Your job with the data below is to output exactly the lines from the one holding "(** The first prefix that does not parse. *)" down to the one holding "Definition GetRoute (path", both included, and no others.

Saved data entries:
+===+

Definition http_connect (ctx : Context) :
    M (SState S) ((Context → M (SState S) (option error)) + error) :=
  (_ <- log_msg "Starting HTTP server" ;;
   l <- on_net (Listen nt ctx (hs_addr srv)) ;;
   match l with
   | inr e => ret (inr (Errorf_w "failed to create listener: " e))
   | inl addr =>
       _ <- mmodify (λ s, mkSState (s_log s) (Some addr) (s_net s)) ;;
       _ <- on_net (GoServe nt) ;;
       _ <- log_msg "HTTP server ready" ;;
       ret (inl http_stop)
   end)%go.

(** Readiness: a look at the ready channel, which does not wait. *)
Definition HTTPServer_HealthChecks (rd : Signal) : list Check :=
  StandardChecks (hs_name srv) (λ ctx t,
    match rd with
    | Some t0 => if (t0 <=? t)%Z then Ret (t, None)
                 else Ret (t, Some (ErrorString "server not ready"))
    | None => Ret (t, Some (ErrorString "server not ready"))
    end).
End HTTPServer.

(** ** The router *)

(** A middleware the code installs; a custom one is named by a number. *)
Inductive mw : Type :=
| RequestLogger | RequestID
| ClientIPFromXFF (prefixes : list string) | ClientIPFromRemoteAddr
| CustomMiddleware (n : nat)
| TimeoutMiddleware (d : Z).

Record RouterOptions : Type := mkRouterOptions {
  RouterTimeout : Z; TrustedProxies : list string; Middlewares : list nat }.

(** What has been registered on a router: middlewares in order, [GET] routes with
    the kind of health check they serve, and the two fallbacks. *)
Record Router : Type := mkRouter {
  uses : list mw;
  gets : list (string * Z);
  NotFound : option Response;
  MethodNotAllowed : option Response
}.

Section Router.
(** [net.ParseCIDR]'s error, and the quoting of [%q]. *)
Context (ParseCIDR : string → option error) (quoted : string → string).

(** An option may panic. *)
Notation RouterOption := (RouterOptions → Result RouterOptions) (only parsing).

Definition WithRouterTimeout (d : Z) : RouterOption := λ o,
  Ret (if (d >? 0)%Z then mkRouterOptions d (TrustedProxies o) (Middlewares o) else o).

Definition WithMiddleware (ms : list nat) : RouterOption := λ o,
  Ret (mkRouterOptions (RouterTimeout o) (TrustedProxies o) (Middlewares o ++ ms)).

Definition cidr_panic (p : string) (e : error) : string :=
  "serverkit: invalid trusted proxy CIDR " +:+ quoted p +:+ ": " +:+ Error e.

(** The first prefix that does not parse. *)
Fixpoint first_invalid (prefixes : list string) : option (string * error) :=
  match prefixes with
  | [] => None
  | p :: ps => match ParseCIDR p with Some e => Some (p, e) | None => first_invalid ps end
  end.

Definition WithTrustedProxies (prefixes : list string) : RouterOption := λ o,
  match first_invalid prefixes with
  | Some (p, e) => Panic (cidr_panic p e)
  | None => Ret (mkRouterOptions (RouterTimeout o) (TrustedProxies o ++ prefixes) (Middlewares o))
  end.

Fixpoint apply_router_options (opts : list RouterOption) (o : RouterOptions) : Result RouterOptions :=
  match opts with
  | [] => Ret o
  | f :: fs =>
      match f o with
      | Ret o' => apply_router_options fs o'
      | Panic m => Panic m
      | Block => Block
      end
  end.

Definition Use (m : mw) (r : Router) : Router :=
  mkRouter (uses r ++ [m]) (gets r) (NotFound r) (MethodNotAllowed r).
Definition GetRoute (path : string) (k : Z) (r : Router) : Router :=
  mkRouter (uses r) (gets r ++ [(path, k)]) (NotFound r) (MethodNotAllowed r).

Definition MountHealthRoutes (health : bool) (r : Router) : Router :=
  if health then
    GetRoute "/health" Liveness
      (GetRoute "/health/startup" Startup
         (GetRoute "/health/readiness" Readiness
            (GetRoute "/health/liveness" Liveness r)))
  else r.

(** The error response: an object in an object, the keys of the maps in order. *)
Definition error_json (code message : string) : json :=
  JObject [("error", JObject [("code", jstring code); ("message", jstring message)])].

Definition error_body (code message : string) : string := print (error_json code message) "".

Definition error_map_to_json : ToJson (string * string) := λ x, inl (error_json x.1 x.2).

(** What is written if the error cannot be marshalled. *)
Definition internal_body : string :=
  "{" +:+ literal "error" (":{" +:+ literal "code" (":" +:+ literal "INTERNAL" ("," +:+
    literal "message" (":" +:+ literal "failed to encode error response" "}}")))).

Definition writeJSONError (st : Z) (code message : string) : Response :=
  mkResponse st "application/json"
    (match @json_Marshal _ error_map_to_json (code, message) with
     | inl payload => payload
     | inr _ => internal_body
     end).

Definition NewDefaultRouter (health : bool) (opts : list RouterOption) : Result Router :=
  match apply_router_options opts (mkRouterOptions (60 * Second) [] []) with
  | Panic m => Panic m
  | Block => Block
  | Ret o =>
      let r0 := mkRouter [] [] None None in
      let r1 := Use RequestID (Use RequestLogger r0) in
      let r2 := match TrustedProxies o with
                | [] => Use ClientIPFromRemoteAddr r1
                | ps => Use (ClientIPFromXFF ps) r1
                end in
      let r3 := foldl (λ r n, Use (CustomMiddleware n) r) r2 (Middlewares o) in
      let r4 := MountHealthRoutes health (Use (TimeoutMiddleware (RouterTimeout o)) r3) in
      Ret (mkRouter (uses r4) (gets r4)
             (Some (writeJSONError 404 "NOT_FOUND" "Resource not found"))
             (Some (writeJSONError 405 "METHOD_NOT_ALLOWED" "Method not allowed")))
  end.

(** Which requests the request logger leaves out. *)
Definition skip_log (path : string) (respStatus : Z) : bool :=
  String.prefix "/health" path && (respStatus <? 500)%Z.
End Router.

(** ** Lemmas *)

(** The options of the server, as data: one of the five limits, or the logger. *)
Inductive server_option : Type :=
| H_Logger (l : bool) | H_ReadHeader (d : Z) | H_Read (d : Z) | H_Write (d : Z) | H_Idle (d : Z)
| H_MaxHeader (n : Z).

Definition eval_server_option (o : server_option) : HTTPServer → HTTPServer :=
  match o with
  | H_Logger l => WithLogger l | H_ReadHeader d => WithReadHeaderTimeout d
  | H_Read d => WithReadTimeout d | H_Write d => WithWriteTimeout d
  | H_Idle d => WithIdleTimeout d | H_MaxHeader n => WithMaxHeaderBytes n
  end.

+===+

Output
(** The first prefix that does not parse. *)
Fixpoint first_invalid (prefixes : list string) : option (string * error) :=
  match prefixes with
  | [] => None
  | p :: ps => match ParseCIDR p with Some e => Some (p, e) | None => first_invalid ps end
  end.

Definition WithTrustedProxies (prefixes : list string) : RouterOption := λ o,
  match first_invalid prefixes with
  | Some (p, e) => Panic (cidr_panic p e)
  | None => Ret (mkRouterOptions (RouterTimeout o) (TrustedProxies o ++ prefixes) (Middlewares o))
  end.

Fixpoint apply_router_options (opts : list RouterOption) (o : RouterOptions) : Result RouterOptions :=
  match opts with
  | [] => Ret o
  | f :: fs =>
      match f o with
      | Ret o' => apply_router_options fs o'
      | Panic m => Panic m
      | Block => Block
      end
  end.

Definition Use (m : mw) (r : Router) : Router :=
  mkRouter (uses r ++ [m]) (gets r) (NotFound r) (MethodNotAllowed r).
Definition GetRoute (path : string) (k : Z) (r : Router) : Router :=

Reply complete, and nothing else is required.